> Exercise prompt
Output the data below line for line, exactly, up to and including the line where "reach the handler;" appears.

*** Block opens ***

(** The limits hold.  Of any requests handled one at a time in an interval of time,
    between two cleanings, whoever sends them, at most a burst and [rps] per second
    reach the handler; with per-client limits enabled, so do at most
    [perClientBurst] and [perClientRPS] per second of each client. *)
Theorem request_limits `{!RateLimiterLaws} config proxies reqs t0 t1 :
  Sorted Z.le reqs.*1 → t0 ≤ t1 → Forall (λ t, t0 ≤ t ≤ t1) reqs.*1 →
  let r := NewRateLimitInterceptorWithConfig config in
  let passed := (serve proxies reqs r).2 in
  len passed * 10 ^ 9 ≤ burstSize r * 10 ^ 9 + rps r * (t1 - t0) ∧
  (enablePerClient r = true → ∀ c, c ≠ "" →
    len (List.filter (λ q, bool_decide (getClientID proxies q.2 = c)) passed) * 10 ^ 9 ≤
    perClientBurst r * 10 ^ 9 + perClientRPS r * (t1 - t0)).
Proof.
  intros Hs Ht Hw r passed. pose proof (config_positive config) as Hpos. cbn zeta in Hpos. fold r in Hpos.
  destruct Hpos as (?&?&?&?).
  assert (globalLimiter r = NewLimiter (rps r) (burstSize r)) as Hg by done. split.
  - pose proof (serve_global proxies reqs r) as Hle. rewrite Hg in Hle. fold passed in Hle.
    pose proof (allowed_bound (rps r) (burstSize r) reqs.*1 t0 t1 ltac:(done) ltac:(done) Hs Ht Hw). lia.
  - intros He c Hc. destruct (serve_client proxies reqs r c Hc He) as (times & Hsub & Hle). fold passed in Hle.
    assert (findLimiter c r = NewLimiter (perClientRPS r) (perClientBurst r)) as Hl by done. rewrite Hl in Hle.
    pose proof (allowed_bound (perClientRPS r) (perClientBurst r) times t0 t1) as Hb.
    specialize (Hb ltac:(done) ltac:(done) (sublist_Sorted _ _ Hsub Hs) Ht).
    assert (Forall (λ t, t0 ≤ t ≤ t1) times) as Hf; [|specialize (Hb Hf); lia].
    rewrite Forall_forall in *. intros t Hin. apply Hw. by eapply elem_of_sublist.
Qed.

(** A new client passes when the global limiter lets it. *)
Lemma new_client_passes `{!RateLimiterLaws} config proxies now ctx g :
  let r := NewRateLimitInterceptorWithConfig config in
  (limiter_Allow now g).1 = true → (check_request proxies now ctx (set_global g r)).2 = None.
Proof.
  intros r Hg. pose proof (config_positive config) as Hpos. cbn zeta in Hpos. fold r in Hpos.
  destruct Hpos as (?&?&?&?). unfold check_request.
  cbn [globalLimiter set_global]. destruct (limiter_Allow now g) as [ok g']. cbn [fst] in Hg. subst ok.
  case_decide; [|done]. unfold allowClient.
  change (findLimiter (getClientID proxies ctx) (set_global g' (set_global g r)))
    with (NewLimiter (perClientRPS r) (perClientBurst r)).
  pose proof (first_allowed (perClientRPS r) (perClientBurst r) now) as Hf.
  destruct (limiter_Allow now (NewLimiter _ _)) as [ok l]. cbn [fst snd] in *. by rewrite Hf.
Qed.

(** An empty first entry of the forwarded list gives an empty identity, which is not
    limited: such requests pass whenever the global limiter lets them. *)
Theorem empty_identity_unlimited proxies now p md rest r :
  from_trusted proxies (peer_IP (mkContext p (Some md))) = true →
  md_Get md "x-forwarded-for" = [String "," rest] → (limiter_Allow now (globalLimiter r)).1 = true →
  (check_request proxies now (mkContext p (Some md)) r).2 = None ∧
  clientLimiters (check_request proxies now (mkContext p (Some md)) r).1 = clientLimiters r.
Proof.
  intros Hf Hmd Hg. assert (getClientID proxies (mkContext p (Some md)) = "") as Hid.
  { unfold getClientID. change (default ∅ (ctx_md (mkContext p (Some md)))) with md. rewrite Hf, Hmd.
    unfold first_forwarded. change (String "," rest) with (("" ++ String "," rest)%string).
    by rewrite split_on_app. }
  unfold check_request. destruct (limiter_Allow now (globalLimiter r)) as [ok g]. cbn [fst] in Hg. subst ok.
  rewrite Hid. by rewrite decide_False by naive_solver.
Qed.

(** ** The maps of clients *)

Definition clients_wf (r : RateLimitInterceptor) : Prop := dom (clientLimiters r) = dom (clientLastSeen r).

(** What requests, stopping and cleaning do to an interceptor. *)
Inductive rl_step : RateLimitInterceptor → RateLimitInterceptor → Prop :=
  | rl_request proxies now ctx r : rl_step r (check_request proxies now ctx r).1
  | rl_cleanup now r : rl_step r (cleanupInactiveClients now r)
  | rl_stop r : rl_step r (rl_Stop r).

Lemma cleanup_lookup now r c :
  clientLastSeen (cleanupInactiveClients now r) !! c =
    (t ← clientLastSeen r !! c; if decide (t < now - clientLimiterTimeout) then None else Some t) ∧
  (clients_wf r → clientLimiters (cleanupInactiveClients now r) !! c =
    (t ← clientLastSeen r !! c; if decide (t < now - clientLimiterTimeout) then None else clientLimiters r !! c)).
Proof.
  cbn [cleanupInactiveClients clientLastSeen clientLimiters set_clients]. split.
  - rewrite map_lookup_filter. destruct (clientLastSeen r !! c) as [t|]; [|done]. cbn [mbind option_bind].
    by repeat case_guard || case_decide.
  - intros Hwf. rewrite map_lookup_filter. destruct (clientLastSeen r !! c) as [t|] eqn:Ht.
    + cbn [mbind option_bind]. destruct (clientLimiters r !! c) as [l|]; cbn [mbind option_bind]; [|by case_decide].
      case_decide as Hd.
      * rewrite option_guard_False; [done|]. cbn. intros Hn.
        by rewrite (map_lookup_filter_Some_2 _ _ _ t Ht Hd) in Hn.
      * rewrite option_guard_True; [done|]. apply map_lookup_filter_None_2. right. cbn. intros x Hx.
        rewrite Ht in Hx. by injection Hx as <-.
    + assert (clientLimiters r !! c = None) as ->; [|done].
      apply not_elem_of_dom. rewrite Hwf. by apply not_elem_of_dom.
Qed.

Lemma clients_wf_step r r' : clients_wf r → rl_step r r' → clients_wf r'.
Proof.
  intros Hwf Hs. destruct Hs as [proxies now ctx r|now r|r]; [|..|done].
  - unfold check_request, allowClient. destruct (limiter_Allow now (globalLimiter r)) as [[] g]; [|done].
    case_decide; [|done]. destruct (limiter_Allow now _) as [ok l]. unfold clients_wf in *. cbn.
    by rewrite !dom_insert_L, Hwf.
  - apply set_eq. intros c. rewrite !elem_of_dom. destruct (cleanup_lookup now r c) as [-> Hl].
    rewrite (Hl Hwf). destruct (clientLastSeen r !! c) as [t|] eqn:Ht; [|by split; intros [? ?]]. cbn [mbind option_bind].
    case_decide; [by split; intros [? ?]|]. assert (is_Some (clientLimiters r !! c)) as [l ->]; [|split; by eexists].
    apply elem_of_dom. rewrite Hwf. apply elem_of_dom. by eexists.
Qed.

(** The map of limiters does not leak: however requests and cleanings, one at a
    time, are ordered, both maps have the same clients, so that a cleaning removes
    exactly the clients not seen for ten minutes, and keeps the limiters of the
    others. *)
Theorem cleanup_removes_inactive config r now c :
  rtc rl_step (NewRateLimitInterceptorWithConfig config) r →
  dom (clientLimiters r) = dom (clientLastSeen r) ∧
  let r' := cleanupInactiveClients now r in
  (c ∈ dom (clientLimiters r') ↔
     ∃ t, clientLastSeen r !! c = Some t ∧ now - clientLimiterTimeout ≤ t) ∧
  (c ∈ dom (clientLimiters r') → clientLimiters r' !! c = clientLimiters r !! c ∧
     clientLastSeen r' !! c = clientLastSeen r !! c).
Proof.
  intros Hr. assert (clients_wf r) as Hwf.
  { assert (clients_wf (NewRateLimitInterceptorWithConfig config)) as Hinit by done.
    induction Hr as [|a b d Hab _ IH]; [done|]. apply IH. by eapply clients_wf_step. }
  split; [done|]. intros r'. destruct (cleanup_lookup now r c) as [Hseen Hlim]. specialize (Hlim Hwf).
  rewrite elem_of_dom. fold r' in Hseen, Hlim. rewrite Hlim, Hseen.
  destruct (clientLastSeen r !! c) as [t|] eqn:Ht; cbn [mbind option_bind].
  - assert (is_Some (clientLimiters r !! c)) as [l Hl].
    { apply elem_of_dom. rewrite Hwf. apply elem_of_dom. by eexists. }
    rewrite Hl. case_decide as Hd; split.
    + split; [by intros [? ?]|]. intros (t' & [= <-] & ?). lia.
    + by intros [? ?].
    + split; [|by eexists]. intros _. exists t. split; [done|lia].
    + done.
  - split; [|by intros [? ?]]. split; [by intros [? ?]|]. by intros (? & ? & ?).
Qed.
End limits.

(** * The token bucket *)

Definition f64_of_Z (z : Z) : spec_float := binary_normalize 53 1024 z 0 false.
Definition f64_add := SFadd 53 1024.
Definition f64_sub := SFsub 53 1024.
Definition f64_mul := SFmul 53 1024.
Definition f64_div := SFdiv 53 1024.

(** [Time.Sub], which saturates, and [Duration.Seconds]. *)
Definition time_Sub (a b : Z) : Z := Z.max (- 2 ^ 63) (Z.min (2 ^ 63 - 1) (a - b)).
Definition duration_Seconds (d : Z) : spec_float :=
  f64_add (f64_of_Z (Z.quot d (10 ^ 9))) (f64_div (f64_of_Z (Z.rem d (10 ^ 9))) (f64_of_Z (10 ^ 9))).

Definition f64_min (a b : spec_float) : spec_float := if SFltb a b then a else b.

Record TokenBucketLimiter : Type := mkBucket {
  tokens : spec_float;
  maxTokens : spec_float;
  refillRate : spec_float;
  lastRefill : Z
}.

*** Block closes ***

> Answer for the task
(** The limits hold.  Of any requests handled one at a time in an interval of time,
    between two cleanings, whoever sends them, at most a burst and [rps] per second
    reach the handler; with per-client limits enabled, so do at most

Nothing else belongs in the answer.